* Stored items
☆ ☆ ☆ ☆ ☆

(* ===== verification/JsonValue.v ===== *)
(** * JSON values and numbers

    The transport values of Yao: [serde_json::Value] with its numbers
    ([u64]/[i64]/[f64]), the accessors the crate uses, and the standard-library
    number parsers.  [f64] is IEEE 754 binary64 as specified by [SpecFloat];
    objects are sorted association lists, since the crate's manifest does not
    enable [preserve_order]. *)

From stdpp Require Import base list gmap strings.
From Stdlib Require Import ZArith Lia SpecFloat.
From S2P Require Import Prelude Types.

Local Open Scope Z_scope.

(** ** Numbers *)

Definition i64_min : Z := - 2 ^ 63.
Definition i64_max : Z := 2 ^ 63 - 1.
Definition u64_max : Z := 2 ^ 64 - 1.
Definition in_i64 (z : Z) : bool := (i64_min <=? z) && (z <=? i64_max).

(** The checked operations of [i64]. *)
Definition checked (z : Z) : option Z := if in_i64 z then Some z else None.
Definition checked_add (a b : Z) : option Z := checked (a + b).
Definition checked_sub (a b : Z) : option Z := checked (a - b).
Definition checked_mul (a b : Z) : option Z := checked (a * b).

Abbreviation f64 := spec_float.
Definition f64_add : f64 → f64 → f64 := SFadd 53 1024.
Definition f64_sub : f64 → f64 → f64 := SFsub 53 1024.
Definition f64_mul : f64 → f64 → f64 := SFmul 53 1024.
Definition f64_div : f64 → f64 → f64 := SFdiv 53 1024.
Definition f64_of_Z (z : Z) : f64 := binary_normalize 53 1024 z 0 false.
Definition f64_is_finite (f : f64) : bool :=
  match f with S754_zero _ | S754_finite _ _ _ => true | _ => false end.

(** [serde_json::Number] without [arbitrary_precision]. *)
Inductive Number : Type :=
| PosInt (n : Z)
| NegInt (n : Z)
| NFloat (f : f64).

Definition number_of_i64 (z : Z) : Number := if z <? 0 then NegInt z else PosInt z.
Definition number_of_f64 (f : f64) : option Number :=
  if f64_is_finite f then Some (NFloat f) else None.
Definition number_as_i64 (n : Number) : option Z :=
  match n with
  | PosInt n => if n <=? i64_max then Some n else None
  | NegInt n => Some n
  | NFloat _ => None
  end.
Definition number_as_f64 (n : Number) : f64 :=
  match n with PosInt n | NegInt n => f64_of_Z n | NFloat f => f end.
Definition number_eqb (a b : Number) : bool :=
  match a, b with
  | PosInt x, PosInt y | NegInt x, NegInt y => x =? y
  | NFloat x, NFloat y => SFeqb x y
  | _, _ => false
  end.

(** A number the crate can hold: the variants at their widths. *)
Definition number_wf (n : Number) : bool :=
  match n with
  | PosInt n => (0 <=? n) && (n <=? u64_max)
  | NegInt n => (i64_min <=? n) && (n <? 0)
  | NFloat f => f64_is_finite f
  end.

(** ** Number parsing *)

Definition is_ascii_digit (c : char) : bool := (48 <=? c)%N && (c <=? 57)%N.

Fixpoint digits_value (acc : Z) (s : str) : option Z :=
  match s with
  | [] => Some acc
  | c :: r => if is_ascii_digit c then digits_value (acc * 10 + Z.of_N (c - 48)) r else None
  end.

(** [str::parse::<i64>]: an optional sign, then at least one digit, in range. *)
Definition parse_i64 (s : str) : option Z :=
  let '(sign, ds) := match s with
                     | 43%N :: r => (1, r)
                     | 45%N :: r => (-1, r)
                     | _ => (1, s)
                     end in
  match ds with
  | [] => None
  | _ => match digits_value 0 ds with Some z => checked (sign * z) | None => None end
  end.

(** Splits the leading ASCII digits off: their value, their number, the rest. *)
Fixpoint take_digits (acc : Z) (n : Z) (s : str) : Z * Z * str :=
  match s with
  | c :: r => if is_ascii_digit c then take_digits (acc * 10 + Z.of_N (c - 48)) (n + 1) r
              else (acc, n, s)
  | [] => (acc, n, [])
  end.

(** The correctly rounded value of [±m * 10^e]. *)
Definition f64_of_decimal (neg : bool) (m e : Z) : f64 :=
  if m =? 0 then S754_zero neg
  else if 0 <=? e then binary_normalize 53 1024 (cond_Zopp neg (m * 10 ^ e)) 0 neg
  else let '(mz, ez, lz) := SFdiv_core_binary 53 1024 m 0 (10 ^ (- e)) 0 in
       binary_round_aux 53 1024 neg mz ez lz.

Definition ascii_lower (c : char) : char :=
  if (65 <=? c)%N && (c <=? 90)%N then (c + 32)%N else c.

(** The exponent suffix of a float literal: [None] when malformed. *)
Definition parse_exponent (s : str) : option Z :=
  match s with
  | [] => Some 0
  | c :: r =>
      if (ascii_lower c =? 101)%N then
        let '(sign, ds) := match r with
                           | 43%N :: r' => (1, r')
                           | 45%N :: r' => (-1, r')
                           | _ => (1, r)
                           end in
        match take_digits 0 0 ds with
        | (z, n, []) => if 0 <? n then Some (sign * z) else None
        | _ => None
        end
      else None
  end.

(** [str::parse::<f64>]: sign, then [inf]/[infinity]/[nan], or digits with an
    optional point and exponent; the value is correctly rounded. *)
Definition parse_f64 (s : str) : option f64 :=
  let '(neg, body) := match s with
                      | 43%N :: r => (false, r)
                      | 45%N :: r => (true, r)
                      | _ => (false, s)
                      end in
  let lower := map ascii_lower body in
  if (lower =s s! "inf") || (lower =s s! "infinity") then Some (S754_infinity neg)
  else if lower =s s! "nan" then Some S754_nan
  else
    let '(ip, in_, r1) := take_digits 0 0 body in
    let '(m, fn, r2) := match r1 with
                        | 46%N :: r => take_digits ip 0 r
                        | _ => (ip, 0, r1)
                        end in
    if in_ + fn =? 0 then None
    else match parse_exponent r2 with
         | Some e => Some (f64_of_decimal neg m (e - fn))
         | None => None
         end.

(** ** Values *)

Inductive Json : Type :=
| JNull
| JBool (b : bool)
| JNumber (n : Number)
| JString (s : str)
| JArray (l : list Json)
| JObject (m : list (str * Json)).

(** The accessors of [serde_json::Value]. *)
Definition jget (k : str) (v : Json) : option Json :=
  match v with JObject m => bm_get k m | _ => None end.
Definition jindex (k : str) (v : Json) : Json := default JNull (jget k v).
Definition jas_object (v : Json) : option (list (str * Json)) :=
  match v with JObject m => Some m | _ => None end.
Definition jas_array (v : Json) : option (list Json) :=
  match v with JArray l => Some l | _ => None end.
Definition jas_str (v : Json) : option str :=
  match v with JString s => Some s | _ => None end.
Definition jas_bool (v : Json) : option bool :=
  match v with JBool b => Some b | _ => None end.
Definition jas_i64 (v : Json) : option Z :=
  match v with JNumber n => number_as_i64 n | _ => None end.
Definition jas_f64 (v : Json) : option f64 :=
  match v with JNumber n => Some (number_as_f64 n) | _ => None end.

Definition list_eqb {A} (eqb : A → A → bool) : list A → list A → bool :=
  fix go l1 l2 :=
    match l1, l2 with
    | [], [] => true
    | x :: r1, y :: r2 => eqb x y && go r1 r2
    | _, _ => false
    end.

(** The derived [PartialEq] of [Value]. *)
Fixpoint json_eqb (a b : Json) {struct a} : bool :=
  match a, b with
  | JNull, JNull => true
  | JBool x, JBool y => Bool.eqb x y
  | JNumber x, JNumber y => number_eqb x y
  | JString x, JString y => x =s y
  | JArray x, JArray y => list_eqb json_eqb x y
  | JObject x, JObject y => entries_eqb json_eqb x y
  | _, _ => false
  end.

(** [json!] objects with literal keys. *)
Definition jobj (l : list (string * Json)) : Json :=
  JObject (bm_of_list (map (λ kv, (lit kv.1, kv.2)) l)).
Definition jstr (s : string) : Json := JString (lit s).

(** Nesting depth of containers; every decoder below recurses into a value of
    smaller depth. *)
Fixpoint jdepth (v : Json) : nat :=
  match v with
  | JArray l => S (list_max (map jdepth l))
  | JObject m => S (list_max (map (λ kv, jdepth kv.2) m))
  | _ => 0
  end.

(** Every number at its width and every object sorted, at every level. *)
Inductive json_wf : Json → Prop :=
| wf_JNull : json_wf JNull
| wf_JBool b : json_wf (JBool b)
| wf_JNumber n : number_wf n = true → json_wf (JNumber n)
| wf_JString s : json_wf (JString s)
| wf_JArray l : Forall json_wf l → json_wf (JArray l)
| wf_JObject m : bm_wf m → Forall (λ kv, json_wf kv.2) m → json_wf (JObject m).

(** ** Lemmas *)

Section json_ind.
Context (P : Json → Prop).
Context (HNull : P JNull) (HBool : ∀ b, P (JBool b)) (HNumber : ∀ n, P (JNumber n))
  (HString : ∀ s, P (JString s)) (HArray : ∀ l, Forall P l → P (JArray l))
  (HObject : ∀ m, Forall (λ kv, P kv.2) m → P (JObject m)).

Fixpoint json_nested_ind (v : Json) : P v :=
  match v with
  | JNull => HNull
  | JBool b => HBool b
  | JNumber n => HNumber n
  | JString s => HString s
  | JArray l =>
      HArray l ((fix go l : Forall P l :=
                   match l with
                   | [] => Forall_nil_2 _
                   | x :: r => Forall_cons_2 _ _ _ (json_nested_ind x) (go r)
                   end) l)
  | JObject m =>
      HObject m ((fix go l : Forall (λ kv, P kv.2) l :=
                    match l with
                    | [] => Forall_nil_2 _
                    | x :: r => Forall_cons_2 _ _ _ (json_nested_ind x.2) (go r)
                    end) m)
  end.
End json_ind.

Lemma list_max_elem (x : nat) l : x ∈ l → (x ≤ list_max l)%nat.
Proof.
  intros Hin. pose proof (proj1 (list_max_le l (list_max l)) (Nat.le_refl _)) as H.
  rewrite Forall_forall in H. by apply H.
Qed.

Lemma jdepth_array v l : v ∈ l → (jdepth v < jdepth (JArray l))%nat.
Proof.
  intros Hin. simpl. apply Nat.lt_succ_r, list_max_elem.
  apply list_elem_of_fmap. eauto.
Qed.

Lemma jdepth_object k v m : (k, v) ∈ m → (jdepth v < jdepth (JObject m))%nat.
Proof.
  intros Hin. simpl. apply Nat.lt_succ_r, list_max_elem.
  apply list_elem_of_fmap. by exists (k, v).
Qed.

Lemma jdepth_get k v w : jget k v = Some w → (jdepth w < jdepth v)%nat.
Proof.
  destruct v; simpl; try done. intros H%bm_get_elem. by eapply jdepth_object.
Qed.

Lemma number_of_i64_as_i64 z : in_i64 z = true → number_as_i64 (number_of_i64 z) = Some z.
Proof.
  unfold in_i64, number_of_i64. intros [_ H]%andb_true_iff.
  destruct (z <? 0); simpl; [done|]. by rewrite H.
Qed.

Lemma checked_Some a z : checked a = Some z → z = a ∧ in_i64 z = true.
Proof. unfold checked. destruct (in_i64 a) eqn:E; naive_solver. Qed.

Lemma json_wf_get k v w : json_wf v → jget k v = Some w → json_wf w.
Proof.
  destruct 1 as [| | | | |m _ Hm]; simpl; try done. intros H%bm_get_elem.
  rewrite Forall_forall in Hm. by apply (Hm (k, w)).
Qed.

☆ ☆ ☆ ☆ ☆

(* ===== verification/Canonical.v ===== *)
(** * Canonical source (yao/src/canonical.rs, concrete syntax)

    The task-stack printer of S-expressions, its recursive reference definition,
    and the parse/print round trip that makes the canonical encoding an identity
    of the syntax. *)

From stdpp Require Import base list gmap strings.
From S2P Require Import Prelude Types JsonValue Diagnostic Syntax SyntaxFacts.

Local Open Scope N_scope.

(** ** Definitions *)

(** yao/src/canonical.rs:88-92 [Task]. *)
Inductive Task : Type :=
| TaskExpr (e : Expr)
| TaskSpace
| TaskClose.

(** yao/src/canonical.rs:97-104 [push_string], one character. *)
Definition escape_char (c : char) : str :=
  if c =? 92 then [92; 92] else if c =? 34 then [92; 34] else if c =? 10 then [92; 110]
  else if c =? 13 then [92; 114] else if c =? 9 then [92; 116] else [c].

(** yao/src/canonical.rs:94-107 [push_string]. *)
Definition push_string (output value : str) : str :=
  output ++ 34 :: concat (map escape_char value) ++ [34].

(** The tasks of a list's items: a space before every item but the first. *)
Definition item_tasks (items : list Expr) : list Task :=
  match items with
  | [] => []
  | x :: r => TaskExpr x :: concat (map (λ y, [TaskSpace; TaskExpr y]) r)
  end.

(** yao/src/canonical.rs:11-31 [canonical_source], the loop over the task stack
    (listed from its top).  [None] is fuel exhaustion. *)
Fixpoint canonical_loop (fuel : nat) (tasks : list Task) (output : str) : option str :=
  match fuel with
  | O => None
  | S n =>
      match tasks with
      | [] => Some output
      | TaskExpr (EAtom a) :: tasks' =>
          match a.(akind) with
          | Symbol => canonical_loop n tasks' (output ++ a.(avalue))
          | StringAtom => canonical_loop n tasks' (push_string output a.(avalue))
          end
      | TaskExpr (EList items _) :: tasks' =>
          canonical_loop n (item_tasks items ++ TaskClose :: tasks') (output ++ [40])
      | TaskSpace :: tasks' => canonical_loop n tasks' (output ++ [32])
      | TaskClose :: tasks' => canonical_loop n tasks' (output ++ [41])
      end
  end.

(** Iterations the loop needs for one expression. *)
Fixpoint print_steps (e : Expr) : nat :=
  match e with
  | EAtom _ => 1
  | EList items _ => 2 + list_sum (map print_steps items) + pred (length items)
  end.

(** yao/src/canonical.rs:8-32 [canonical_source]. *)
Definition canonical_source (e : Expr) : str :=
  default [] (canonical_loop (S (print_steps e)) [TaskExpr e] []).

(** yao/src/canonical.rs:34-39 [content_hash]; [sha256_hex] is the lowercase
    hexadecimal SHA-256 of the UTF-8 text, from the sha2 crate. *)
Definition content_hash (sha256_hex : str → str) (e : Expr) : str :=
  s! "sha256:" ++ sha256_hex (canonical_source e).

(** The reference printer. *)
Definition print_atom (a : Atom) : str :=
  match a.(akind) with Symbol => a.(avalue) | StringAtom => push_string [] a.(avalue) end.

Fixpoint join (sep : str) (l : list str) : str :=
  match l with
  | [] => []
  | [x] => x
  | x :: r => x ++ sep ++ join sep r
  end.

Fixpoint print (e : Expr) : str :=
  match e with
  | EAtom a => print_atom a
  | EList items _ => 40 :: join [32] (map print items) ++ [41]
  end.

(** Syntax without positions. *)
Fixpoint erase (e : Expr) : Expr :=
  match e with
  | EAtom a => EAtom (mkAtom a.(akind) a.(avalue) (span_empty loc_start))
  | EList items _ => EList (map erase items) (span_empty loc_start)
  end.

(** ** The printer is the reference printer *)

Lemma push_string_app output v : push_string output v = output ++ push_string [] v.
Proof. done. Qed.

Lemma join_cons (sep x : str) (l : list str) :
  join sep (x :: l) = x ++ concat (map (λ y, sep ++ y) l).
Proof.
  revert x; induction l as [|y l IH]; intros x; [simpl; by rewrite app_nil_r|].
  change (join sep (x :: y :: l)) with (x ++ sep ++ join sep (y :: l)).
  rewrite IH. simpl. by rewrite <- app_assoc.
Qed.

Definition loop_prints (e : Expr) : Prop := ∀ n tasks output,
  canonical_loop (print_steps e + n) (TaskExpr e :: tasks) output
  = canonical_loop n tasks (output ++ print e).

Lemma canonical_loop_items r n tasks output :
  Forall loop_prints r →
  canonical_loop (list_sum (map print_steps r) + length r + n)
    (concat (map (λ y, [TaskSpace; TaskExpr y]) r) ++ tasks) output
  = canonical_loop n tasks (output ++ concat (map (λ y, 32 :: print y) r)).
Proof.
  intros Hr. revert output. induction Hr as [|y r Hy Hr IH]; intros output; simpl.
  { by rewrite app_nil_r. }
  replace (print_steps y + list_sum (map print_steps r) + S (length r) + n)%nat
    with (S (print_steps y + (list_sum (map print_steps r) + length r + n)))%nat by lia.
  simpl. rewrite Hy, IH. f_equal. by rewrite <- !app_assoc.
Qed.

☆ ☆ ☆ ☆ ☆

* About this task
Looking back over the data above, restate word for word the lines that begin at the line with "(* ===== verification/JsonValue.v ===== *)" and end at the line with "Abbreviation f64 := spec_float.", inclusive.

* Answer
(* ===== verification/JsonValue.v ===== *)
(** * JSON values and numbers

    The transport values of Yao: [serde_json::Value] with its numbers
    ([u64]/[i64]/[f64]), the accessors the crate uses, and the standard-library
    number parsers.  [f64] is IEEE 754 binary64 as specified by [SpecFloat];
    objects are sorted association lists, since the crate's manifest does not
    enable [preserve_order]. *)

From stdpp Require Import base list gmap strings.
From Stdlib Require Import ZArith Lia SpecFloat.
From S2P Require Import Prelude Types.

Local Open Scope Z_scope.

(** ** Numbers *)

Definition i64_min : Z := - 2 ^ 63.
Definition i64_max : Z := 2 ^ 63 - 1.
Definition u64_max : Z := 2 ^ 64 - 1.
Definition in_i64 (z : Z) : bool := (i64_min <=? z) && (z <=? i64_max).

(** The checked operations of [i64]. *)
Definition checked (z : Z) : option Z := if in_i64 z then Some z else None.
Definition checked_add (a b : Z) : option Z := checked (a + b).
Definition checked_sub (a b : Z) : option Z := checked (a - b).
Definition checked_mul (a b : Z) : option Z := checked (a * b).

Abbreviation f64 := spec_float.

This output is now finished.